The odd history of horses | Elsa Panciroli (2024)

We’re so used to seeing horses, we often forget just what a bunch of weirdos they are. Let’s start with their feet: can you name another animal with only one hoof? If you said cow, sheep or goat, then you need to take a closer look next time you’re on the farm, because they all have two hooves per foot. Deer – likewise. The next curious question: how did such a powerful animal come to have an upstart ape lead it around by the mouth, and sit on it?

The evolutionary history of horses is relatively well understood, but there are still some gaps in our knowledge, and new discoveries continue to be made. So where do these strange animals come from, and how did we end up with the domesticated breeds so familiar to us today?

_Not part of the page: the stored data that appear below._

(* ===== verification/OsFunctionalTests.v ===== *)
(** * Functional tests of clocks, timers and message queues with processes

    functional/timers/{clocks,timers} and functional/mqueues/send_rev_1.c. *)

From stdpp Require Import base tactics numbers list gmap strings.
From S2P Require Import Prelude CLang OsLang OsSem.

Open Scope Z_scope.

(** ** Clocks *)

Definition invaliddates_testtimes : list Z :=
  [0; 0; INT32_MAX; 999999999; 946713600; 999999999; 951811200; 999999999; 1078041600; 999999999; 1049623200;
    999999999].

Definition invaliddates : sprog := SProg
  [("main",
    ["failure" ::= 0; U (clock_gettime CLOCK_REALTIME (ts "tsreset")); "i" ::= 0;
     While ("i" < 6)%pt
       ["tpset.tv_sec" ::= at_ invaliddates_testtimes ("i" * 2)%pt;
        "tpset.tv_nsec" ::= at_ invaliddates_testtimes ("i" * 2 + 1)%pt;
        U (clock_settime CLOCK_REALTIME "tpset.tv_sec" "tpset.tv_nsec");
        Um (clock_gettime CLOCK_REALTIME (ts "tpget")); "secdelta" ::= "tpget.tv_sec" - "tpset.tv_sec";
        "nsecdelta" ::= "tpget.tv_nsec" - "tpset.tv_nsec";
        If ("nsecdelta" < 0)%pt ["nsecdelta" ::= "nsecdelta" + 1000000000; "secdelta" ::= "secdelta" - 1] [];
        If ((0 < "secdelta") || ("secdelta" < 0))%pt ["failure" ::= 1] [];
        If ((5000 < "nsecdelta") || ("nsecdelta" < 0))%pt ["failure" ::= 1] [];
        U (clock_settime CLOCK_REALTIME "tsreset.tv_sec" "tsreset.tv_nsec"); "i" ::= "i" + 1];
     U (clock_settime CLOCK_REALTIME "tsreset.tv_sec" "tsreset.tv_nsec"); ret_if "failure" PTS_FAIL;
     Return PTS_PASS])].

Definition twopsetclock : sprog := SProg
  [("main",
    [U (clock_gettime CLOCK_REALTIME (ts "tsreset")); set_ "pid" fork;
     If ("pid" == 0)%pt
       ["tschild.tv_sec" ::= 1037128363; "tschild.tv_nsec" ::= 0;
        ignore (clock_settime CLOCK_REALTIME "tschild.tv_sec" "tschild.tv_nsec");
        ignore (clock_gettime CLOCK_REALTIME (ts "tpget"))]
       ["pass" ::= 0; "tsparent.tv_sec" ::= 1037128353; "tsparent.tv_nsec" ::= 0;
        ignore (clock_settime CLOCK_REALTIME "tsparent.tv_sec" "tsparent.tv_nsec"); ignore (sleep 3);
        ignore (clock_gettime CLOCK_REALTIME (ts "tpget")); "delta" ::= "tpget.tv_sec" - 3 - 1037128358;
        If (("delta" <= -4) || ("delta" <= 6))%pt ["pass" ::= 1] [];
        ignore (clock_settime CLOCK_REALTIME "tsreset.tv_sec" "tsreset.tv_nsec");
        If "pass" [Return PTS_PASS] [Return PTS_FAIL]];
     Return PTS_UNRESOLVED])].

(** ** Timers *)

Definition twoevtimers : sprog := SProg
  [("main",
    ["caughtabort" ::= 0; "caughtalarm" ::= 0; "flags" ::= 0;
     set_ (LLoc "rc") (sigaction SIGABRT "handler_abrt" 0 0); LLoc "rc3" ::= 1;
     If (Loc "rc" == 0)%pt
       [set_ (LLoc "rc2") (sigaction SIGALRM "handler_alrm" 0 0); LLoc "rc3" ::= Loc "rc2" != 0]
       [];
     ret_if (Loc "rc3") PTS_UNRESOLVED;
     set_ (LLoc "rc") (timer_create CLOCK_REALTIME SIGEV_SIGNAL SIGABRT 0 (LVar "tid1")); LLoc "rc3" ::= 1;
     If (Loc "rc" == 0)%pt
       [set_ (LLoc "rc2") (timer_create CLOCK_REALTIME SIGEV_SIGNAL SIGALRM 0 (LVar "tid2"));
        LLoc "rc3" ::= Loc "rc2" != 0]
       [];
     ret_if (Loc "rc3") PTS_UNRESOLVED; U (clock_gettime CLOCK_REALTIME (ts "ts"));
     "its.it_value.tv_sec" ::= "ts.tv_sec" + 3; "its.it_value.tv_nsec" ::= "ts.tv_nsec";
     "its.it_interval.tv_sec" ::= 0; "its.it_interval.tv_nsec" ::= 0; "flags" ::= eor "flags" TIMER_ABSTIME;
     U (timer_settime "tid1" "flags" (its "its") []); U (timer_settime "tid2" "flags" (its "its") []);
     ignore (sleep 4);
     If (("caughtalarm" == 1) && ("caughtabort" == 1))%pt [Return PTS_PASS] [Return PTS_FAIL]]);
   ("handler_abrt", ["caughtabort" ::= "caughtabort" + 1]);
   ("handler_alrm", ["caughtalarm" ::= "caughtalarm" + 1])].

Definition twoptimers : sprog := SProg
  [("main",
    [U (clock_gettime CLOCK_REALTIME (ts "ts")); set_ "pid" fork;
     If ("pid" == 0)%pt
       ["flags" ::= 0; "set" ::= 0; "set" ::= add_sig "set" SIGABRT;
        U (timer_create CLOCK_REALTIME SIGEV_SIGNAL SIGABRT 0 (LVar "tid"));
        "its.it_value.tv_sec" ::= "ts.tv_sec" + 3; "its.it_value.tv_nsec" ::= "ts.tv_nsec";
        "its.it_interval.tv_sec" ::= 0; "its.it_interval.tv_nsec" ::= 0;
        "flags" ::= eor "flags" TIMER_ABSTIME; U (timer_settime "tid" "flags" (its "its") []);
        Um (sigwait "set" (LVar "sig")); ignore (sleep 5); Return 1]
       ["flags" ::= 0; "set" ::= 0; "set" ::= add_sig "set" SIGALRM;
        U (timer_create CLOCK_REALTIME SIGEV_SIGNAL SIGALRM 0 (LVar "tid"));
        "its.it_value.tv_sec" ::= "ts.tv_sec" + 3; "its.it_value.tv_nsec" ::= "ts.tv_nsec";
        "its.it_interval.tv_sec" ::= 0; "its.it_interval.tv_nsec" ::= 0;
        "flags" ::= eor "flags" TIMER_ABSTIME; U (timer_settime "tid" "flags" (its "its") []);
        Um (sigwait "set" (LVar "sig")); Um (wait [LVar "i"]);
        If (WEXITSTATUS "i") [Return PTS_PASS] [Return PTS_FAIL]]])].

(** ** Message queues *)

(** The messages that are sent; what follows the strings in memory is taken to be zeros. *)
Definition send_rev_1_s_msg_ptr : list Z := text <$> ["msg test 1"; "msg test 2"; "msg test 3"].

(** The buffers that are filled are only printed: one variable stands for them. *)
Definition send_rev_1 : sprog := SProg
  [("main",
    [set_ "mq" (mq_create (text "/testmsg") (eor O_CREAT O_RDWR) 3 128); ret_if ("mq" == -1)%pt PTS_UNRESOLVED;
     set_ "pid" fork;
     If ("pid" != 0)%pt
       [ignore (mq_getattr "mq" [LVar "attr.mq_flags"; LVar "attr.mq_maxmsg"; LVar "attr.mq_msgsize"; LVar "attr.mq_curmsgs"]);
        "i" ::= 0;
        While ("i" < 3)%pt
          [set_ (LLoc "rc") (mq_send "mq" (at_ send_rev_1_s_msg_ptr "i") "attr.mq_msgsize" 1);
           If (Loc "rc" == -1)%pt
             [ignore (mq_close "mq"); ignore (mq_unlink (text "/testmsg")); Return PTS_UNRESOLVED]
             [];
           "i" ::= "i" + 1];
        ignore (wait [])]
       [ignore (mq_getattr "mq" [LVar "attr.mq_flags"; LVar "attr.mq_maxmsg"; LVar "attr.mq_msgsize"; LVar "attr.mq_curmsgs"]);
        "i" ::= 0;
        While ("i" < 3)%pt
          [set_ (LLoc "rc") (mq_receive "mq" "r_msg_ptr" "attr.mq_msgsize" []);
           If (Loc "rc" == -1)%pt
             [ignore (mq_close "mq"); ignore (mq_unlink (text "/testmsg")); Return PTS_UNRESOLVED]
             [];
           "i" ::= "i" + 1]];
     ignore (mq_close "mq"); ignore (mq_unlink (text "/testmsg")); Return PTS_PASS])].

(** ** All *)

(** The tests that pass on an ideal system. *)
Definition functional_tests : list sprog := [invaliddates; twopsetclock; twoevtimers; send_rev_1].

Talking about toe-numbers is not arbitrary. Horses belong to a group called perissodactyls, or odd-toed ungulates. This group includes horses, tapirs, rhinos and a wealth of extinct animals such as the clawed, long-forelimbed chalicotheres and the rhino-like brontotheres. They contrast with even-toed ungulates, or cetartiodactyls. This group include hippos, deer, giraffes, alpacas and most common farm animals such as pigs, sheep and cows. Also included are the cetaceans: the whales and dolphins. Although they may have shed their toes on their journey to a streamlined aquatic life, we know from genetics and the shape of their skeletons that they share an ancestor with the rest of the even-toed ungulates. Cetartiodactyls are by far the most populous of the two ungulate groups today, but it wasn’t always so.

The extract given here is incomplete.